David A. Legwand (born August 17, 1980) is an American former professional ice hockey forward who played 16 seasons in the National Hockey League (NHL). He was the first player ever drafted by the Nashville Predators, with whom he spent 12 full seasons and set several franchise records. He finished the final three seasons of his career split between the Predators, Detroit Red Wings, Ottawa Senators and Buffalo Sabres.

Playing career

Amateur
Legwand attended Grosse Pointe North High School. As a youth, he played in the 1993 and 1994 Quebec International Pee-Wee Hockey Tournaments with the Detroit Little Caesars minor ice hockey team.

He played his junior career with the Plymouth Whalers of the OHL. In the season before he was drafted, he scored 54 goals along with 51 assists, totaling 105 points. He also won the Red Tilson Award as the most outstanding player in the league.

Nashville Predators

Legwand was drafted 2nd overall by the Nashville Predators in 1998 NHL Entry Draft, behind Vincent Lecavalier. He was briefly called up late in the team's inaugural season, making his debut in the final game of the season, and spent most of his NHL career with the Predators. He currently holds many franchise records for the Predators, including most games played and assists.

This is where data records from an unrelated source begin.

Lemma exec_conn_app {A} (m : ST syseba_app_t A) c a : exec (zoom (L := lens_conn_app) m) (c, a) = (c, exec m a).
Proof. unfold exec, zoom. cbn. by destruct (m a). Qed.

(** When the file holds the candidate, the flag says whether it differs from the active
    configuration. *)
Lemma post_answer_quiet language candidate c a loaded t :
  quiet (app_os a) -> cfg_config_path candidate = cfg_config_path (app_config a) ->
  syseba_config_load (cfg_config_path candidate) (app_os a) = (loaded, t) ->
  (forall saved, loaded = inr saved -> saved = candidate) ->
  exists r c' a', post_answer language candidate (app_config a) (c, a) = (r, (c', a')) /\ looked a a' /\
    ws_restart_required (app_web a') = config_differs candidate (app_config a).
Proof.
  intros Hq Hp El Hsaved. unfold post_answer. rewrite !bind_unit, !exec_conn_app.
  set (a1 := exec (set_restart_required (config_differs candidate (app_config a))) a).
  match goal with |- context [exec (syseba_log_emit ?l ?o ?p ?q ?u ?v) a1] =>
    pose proof (only_log_emit l o p q u v a1) as Hlog;
    set (a2 := exec (syseba_log_emit l o p q u v) a1) in * end.
  assert (app_os a2 = app_os a) as Ho2 by apply Hlog.
  assert (app_config a2 = app_config a) as Hc2 by apply Hlog.
  assert (ws_restart_required (app_web a2) = config_differs candidate (app_config a)) as Hr2.
  { by rewrite (ol_web _ _ Hlog). }
  destruct (status_json_quiet a2 loaded t) as (text & a3 & E3 & [Hc3 Hw3] & Hr3);
    [by rewrite Ho2|by rewrite Ho2, Hc2, <- Hp|].
  assert (ws_restart_required (app_web a3) = config_differs candidate (app_config a)) as Hreq.
  { rewrite Hr3. destruct loaded as [e|saved]; [done|]. by rewrite (Hsaved saved), Hc2. }
  assert (exists state, syseba_config_state_json (c, a2) = (state, (c, a3))) as [state E].
  { unfold syseba_config_state_json. rewrite (bind_run _ _ _ _ _ (zoom_conn_app _ c _ _ _ E3)).
    by eexists. }
  rewrite (bind_run _ _ _ _ _ E). assert (looked a a3) as Hl.
  { constructor; [by rewrite Hc3|]. by rewrite Ho2 in Hw3. }
  destruct state as [state|]; [rewrite bind_gets; cbv beta|unfold syseba_http_error];
    match goal with |- context [syseba_http_send_json ?s ?j ?e] =>
      destruct (same_app_run (syseba_http_send_json s j e) c a3) as (r & c' & Er); [apply send_json_same_app|] end;
    exists r, c', a3; by split_and!.
Qed.
(* ===== verification/Inotify.v ===== *)
(** * The inotify watcher (src/src/watcher_linux.c)

    A table of the watched directories, kept in step with the watches of the kernel,
    and the events that the kernel reports for them.  Lemmas are in InotifyFacts. *)

From S2P Require Import Prelude CString Paths Os Platform Fs Config FsTree Queue AppState Log App Snapshot.

(** The kernel's side, in a state of its own; [os] is the host when the call is made. *)
Class Inotify (I : Type) := {
  inotify_init1 : os -> errno + I;
  inotify_add_watch : os -> cstr -> I -> (errno + Z) * I;
  inotify_rm_watch : Z -> I -> I;
}.

(** ** The events of the kernel (sys/inotify.h) *)

Definition IN_ATTRIB : Z := 0x4.
Definition IN_CLOSE_WRITE : Z := 0x8.
Definition IN_MOVED_FROM : Z := 0x40.
Definition IN_MOVED_TO : Z := 0x80.
Definition IN_CREATE : Z := 0x100.
Definition IN_DELETE : Z := 0x200.
Definition IN_DELETE_SELF : Z := 0x400.
Definition IN_MOVE_SELF : Z := 0x800.
Definition IN_Q_OVERFLOW : Z := 0x4000.
Definition IN_IGNORED : Z := 0x8000.
Definition IN_ISDIR : Z := 0x40000000.

(** [struct inotify_event]; [len] is the length of [ie_name], the NULs of its end
    included. *)
Record inotify_event := InotifyEvent {
  ie_wd : Z;
  ie_mask : Z;
  ie_cookie : Z;
  ie_name : cstr;
}.

(** [(event->mask & bits) != 0] *)
Definition has (event : inotify_event) (bits : Z) : bool :=
  negb (Z.land (ie_mask event) bits =? 0).

(** A little-endian [uint32_t] at an offset, and an [int]. *)
Definition le32 (offset : nat) (bytes : cstr) : Z :=
  let byte i := match bytes !! (offset + i)%nat with Some c => code c | None => 0 end in
  byte 0%nat + 256 * byte 1%nat + 65536 * byte 2%nat + 16777216 * byte 3%nat.
Definition to_int (x : Z) : Z := if x <? 2 ^ 31 then x else x - 2 ^ 32.

Definition EVENT_SIZE : Z := 16.

(** The event at the cursor, and what follows it in the buffer. *)
Definition event_at (cursor : cstr) : inotify_event * cstr :=
  let len := le32 12 cursor in
  (InotifyEvent (to_int (le32 0 cursor)) (le32 4 cursor) (le32 8 cursor)
     (take (Z.to_nat len) (drop (Z.to_nat EVENT_SIZE) cursor)),
   drop (Z.to_nat (EVENT_SIZE + len)) cursor).

(** The events of a buffer; each takes at least 16 of its bytes. *)
Fixpoint buffer_events (fuel : nat) (cursor : cstr) : list inotify_event :=
  match fuel, cursor with
  | O, _ | _, [] => []
  | S fuel', _ =>
      let '(event, cursor') := event_at cursor in
      event :: buffer_events fuel' cursor'
  end.
Definition events_in (buffer : cstr) : list inotify_event :=
  buffer_events (length buffer) buffer.

(** ** The table *)

Record syseba_linux_watch_t := LinuxWatch {
  lw_descriptor : Z;
  lw_path : cstr;
}.

(** [count] is the length of [lw_watches]. *)
Record syseba_linux_watcher_t (I : Type) := LinuxWatcher {
  lw_inotify : I;
  lw_watches : list syseba_linux_watch_t;
  lw_capacity : Z;
}.
Arguments LinuxWatcher {I}.
Arguments lw_inotify {I}.
Arguments lw_watches {I}.
Arguments lw_capacity {I}.

Definition has_descriptor (descriptor : Z) (watch : syseba_linux_watch_t) : bool :=
  lw_descriptor watch =? descriptor.

(** The first watch of a descriptor, with its index. *)
Fixpoint watch_index (watches : list syseba_linux_watch_t) (descriptor : Z) :
    option (nat * syseba_linux_watch_t) :=
  match watches with
  | [] => None
  | watch :: rest =>
      if has_descriptor descriptor watch then Some (O, watch)
      else match watch_index rest descriptor with
           | Some (index, found) => Some (S index, found)
           | None => None
           end
  end.

Definition syseba_linux_watch_find (watches : list syseba_linux_watch_t) (descriptor : Z) :
    option syseba_linux_watch_t :=
  option_map snd (watch_index watches descriptor).

(** The last watch takes the place of the removed one. *)
Definition watches_without (watches : list syseba_linux_watch_t) (descriptor : Z) :
    list syseba_linux_watch_t :=
  match watch_index watches descriptor, last watches with
  | Some (index, _), Some moved => take (pred (length watches)) (<[index := moved]> watches)
  | _, _ => watches
  end.

Definition watch_of (descriptor : Z) (path : cstr) : syseba_linux_watch_t :=
  LinuxWatch descriptor (truncate SYSEBA_PATH_MAX path).

(** [capacity == 0 ? 64 : capacity * 2], when the array is full. *)
Definition grown_capacity (capacity count : Z) : Z :=
  if negb (count =? capacity) then capacity
  else if capacity =? 0 then 64 else wrap64 (capacity * 2).

Section Watcher.
Context {I : Type} `{Inotify I}.
Context `{DirOrder} `{SnapshotMemory} `{LocalStamp} `{Strerror} `{Clock}.
Context `{!Allocator syseba_event_t} `{!Allocator syseba_log_record_t}.
(** Whether [realloc] gives the array its new capacity, and whether the event that
    [syseba_app_enqueue] makes is allocated. *)
Context (reallocated : Z -> bool) (allocated : syseba_app_t -> bool).
(** What the workers do while a synchronization waits for them. *)
Context (workers : syseba_app_t -> syseba_app_t).

Notation watcher := (syseba_linux_watcher_t I).
Notation WATCH := (ST (watcher * syseba_app_t)).

#[local] Instance lens_watch : Lens (watcher * syseba_app_t) syseba_app_t.
Proof. refine {| lget := snd; lset t s := (fst s, t) |}; [done|by intros []|done]. Defined.
#[local] Instance lens_watch_os : Lens (watcher * syseba_app_t) os.
Proof.
  refine {| lget s := app_os (snd s); lset t s := (fst s, with_os t (snd s)) |};
    [done|by intros [? []]|done].
Defined.

Definition set_watcher (inotify : I) (watches : list syseba_linux_watch_t) (capacity : Z) :
    WATCH unit :=
  modify (fun '(_, a) => (LinuxWatcher inotify watches capacity, a)).

Definition syseba_linux_watch_add (path : cstr) : WATCH bool :=
  let* w := gets fst in
  let* s := gets (fun s => app_os (snd s)) in
  let watches := lw_watches w in
  match inotify_add_watch s path (lw_inotify w) with
  | (inl e, inotify) =>
      set_watcher inotify watches (lw_capacity w) ;;;
      zoom (set_errno e) ;;; ret false
  | (inr descriptor, inotify) =>
      match watch_index watches descriptor with
      | Some (index, _) =>
          set_watcher inotify (<[index := watch_of descriptor path]> watches) (lw_capacity w) ;;;
          ret true
      | None =>
          let capacity := grown_capacity (lw_capacity w) (zlen watches) in
          if negb (capacity =? lw_capacity w) && negb (reallocated capacity) then
            zoom (set_errno ENOMEM) ;;;
            set_watcher (inotify_rm_watch descriptor inotify) watches (lw_capacity w) ;;;
            ret false
          else
            set_watcher inotify (watches ++ [watch_of descriptor path]) capacity ;;;
            ret true
      end
  end.

Definition syseba_linux_watch_remove (descriptor : Z) : WATCH unit :=
  modify (fun '(w, a) =>
    (LinuxWatcher (lw_inotify w) (watches_without (lw_watches w) descriptor) (lw_capacity w), a)).

(** ** Watching the source *)

Definition syseba_linux_add_directory (path : cstr) (directory : bool) : WATCH bool :=
  if negb directory then ret true else syseba_linux_watch_add path.

(** The watcher, when the instance and every watch were made. *)
Definition syseba_linux_watch_initialize (root : cstr) : ST syseba_app_t (option watcher) :=
  fun a =>
    match inotify_init1 (app_os a) with
    | inl e => (None, with_os (with_errno e (app_os a)) a)
    | inr inotify =>
        let watched :=
          let* added := syseba_linux_watch_add root in
          if negb added then ret false
          else syseba_walk_files syseba_linux_add_directory root in
        let '(ok, (w, a)) := watched (LinuxWatcher inotify [] 0, a) in
        (if ok then Some w else None, a)
    end.

(** ** An event *)

(** [watch->path/event->name], or the path of the directory itself. *)
Definition event_path (watch : syseba_linux_watch_t) (event : inotify_event) : option cstr :=
  match until_nul (ie_name event) with
  | [] => Some (lw_path watch)
  | name =>
      let path := lw_path watch ++ SLASH :: name in
      if fits SYSEBA_PATH_MAX path then Some path else None
  end.

Definition enqueue_if (condition : bool) (kind : syseba_event_kind_t) (path : cstr)
    (directory : bool) : WATCH unit :=
  if condition then zoom (emit_change allocated kind path directory) else ret tt.

(** [IN_Q_OVERFLOW]: the kernel lost events. *)
Definition reconcile_overflow : ST syseba_app_t unit :=
  let* source := gets (fun a => cfg_source (app_config a)) in
  let* language := gets language_of in
  syseba_log_emit (c!"WARNING") (c!"WATCH") source [] (c!"IN_Q_OVERFLOW")
    (syseba_tr language (c!"Coda inotify satura; avvio riconciliazione")
       (c!"inotify queue overflow; reconciling")) ;;;
  syseba_app_initial_sync workers ;;;
  ret tt.

Definition syseba_linux_process_event (event : inotify_event) : WATCH unit :=
  let* w := gets fst in
  let watch := syseba_linux_watch_find (lw_watches w) (ie_wd event) in
  let directory := has event IN_ISDIR in
  if has event IN_Q_OVERFLOW then zoom reconcile_overflow
  else
    match watch with
    | None => ret tt
    | Some watch =>
        match event_path watch event with
        | None => ret tt
        | Some path =>
            if has event IN_IGNORED then syseba_linux_watch_remove (ie_wd event)
            else if has event (Z.lor IN_DELETE_SELF IN_MOVE_SELF) then
              syseba_linux_watch_remove (ie_wd event)
            else
              (if has event (Z.lor IN_CREATE IN_MOVED_TO) && directory
               then syseba_linux_watch_add path ;;; ret tt else ret tt) ;;;
              enqueue_if (has event (Z.lor IN_CREATE IN_MOVED_TO))
                SYSEBA_EVENT_CREATE path directory ;;;
              enqueue_if (has event (Z.lor IN_CLOSE_WRITE IN_ATTRIB) && negb directory)
                SYSEBA_EVENT_MODIFY path false ;;;
              enqueue_if (has event (Z.lor IN_DELETE IN_MOVED_FROM))
                SYSEBA_EVENT_DELETE path directory
        end
    end.

Fixpoint process_events (events : list inotify_event) : WATCH unit :=
  match events with
  | [] => ret tt
  | event :: rest => syseba_linux_process_event event ;;; process_events rest
  end.

(** ** The thread *)

(** What [poll] answers; with input, the buffers that the calls of [read] fill until
    one gives nothing. *)
Inductive poll_answer : Type :=
  | PollFailed (e : errno)
  | PollQuiet
  | PollInput (buffers : list cstr).

(** A turn: what the kernel and the other threads do during [poll], and its answer. *)
Record turn := Turn {
  tn_world : I * syseba_app_t -> I * syseba_app_t;
  tn_answer : poll_answer;
}.

Definition world_turns (f : I * syseba_app_t -> I * syseba_app_t) : WATCH unit :=
  modify (fun '(w, a) =>
    let '(inotify, a) := f (lw_inotify w, a) in
    (LinuxWatcher inotify (lw_watches w) (lw_capacity w), a)).

Fixpoint process_buffers (buffers : list cstr) : WATCH unit :=
  match buffers with
  | [] => ret tt
  | buffer :: rest => process_events (events_in buffer) ;;; process_buffers rest
  end.

(** The loop over the given turns: a stop or a failure of [poll] ends it. *)
Fixpoint native_loop (turns : list turn) : WATCH unit :=
  match turns with
  | [] => ret tt
  | t :: turns' =>
      let* stopping := zoom syseba_app_is_stopping in
      if stopping then ret tt
      else
        world_turns (tn_world t) ;;;
        match tn_answer t with
        | PollFailed e =>
            if bool_decide (e = EINTR) then native_loop turns' else ret tt
        | PollQuiet => native_loop turns'
        | PollInput buffers => process_buffers buffers ;;; native_loop turns'
        end
  end.

(** [polling] is [syseba_watcher_poll_main]. *)
Definition syseba_watcher_native_main (polling : ST syseba_app_t unit) (turns : list turn) :
    ST syseba_app_t unit :=
  let* source := gets (fun a => cfg_source (app_config a)) in
  let* initialized := syseba_linux_watch_initialize source in
  let* language := gets language_of in
  match initialized with
  | None =>
      let* e := zoom get_errno in
      syseba_log_emit (c!"WARNING") (c!"WATCH") source [] (strerror e)
        (syseba_tr language (c!"inotify non disponibile") (c!"inotify unavailable")
           ++ (c!"; ") ++ syseba_tr language (c!"uso il polling") (c!"using polling")) ;;;
      polling
  | Some w =>
      syseba_log_emit (c!"INFO") (c!"WATCH") source [] (c!"inotify")
        (syseba_tr language (c!"Watcher inotify attivo") (c!"inotify watcher active")
           ++ (c!" (") ++ dec (zlen (lw_watches w)) ++ (c!" ")
           ++ syseba_tr language (c!"directory") (c!"directories") ++ (c!")")) ;;;
      (fun a => (tt, snd (exec (native_loop turns) (w, a))))
  end.
End Watcher.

During the NHL 2004–05 lockout season, Legwand played for the Swiss team EHC Basel.

Legwand became the first NHL player to score on a penalty shot in overtime on December 23, 2000 against the New York Rangers.

 After several first round playoff exits, Legwand and the Predators advanced to the second round for the first time in franchise history and his career in 2011. The Predators were defeated by the eventual Western Conference Champions Vancouver Canucks in six games.

On March 5, 2014, in the final year of his contract with the Predators and out of playoff contention, Legwand was traded to the Detroit Red Wings for Patrick Eaves, Calle Järnkrok, and a conditional 2014 draft pick, ending his 15-year career in Nashville. He left Nashville as the franchise's all-time leader in all offensive categories and games played, with 956 appearances.  As a result of the trade Legwand gained the uncommon distinction of playing 83 games in the normally 82 game NHL season.

Later years
On July 4, 2014, Legwand signed a two-year, $6 million free agent contract with the Ottawa Senators. The move came after the Senators traded star center Jason Spezza to the Dallas Stars. In his only season in Ottawa in 2014-15 season, Legwand added a veteran presence in helping return the Senators to the playoffs, however suffered a decline in production with 9 goals and 27 points in 80 games.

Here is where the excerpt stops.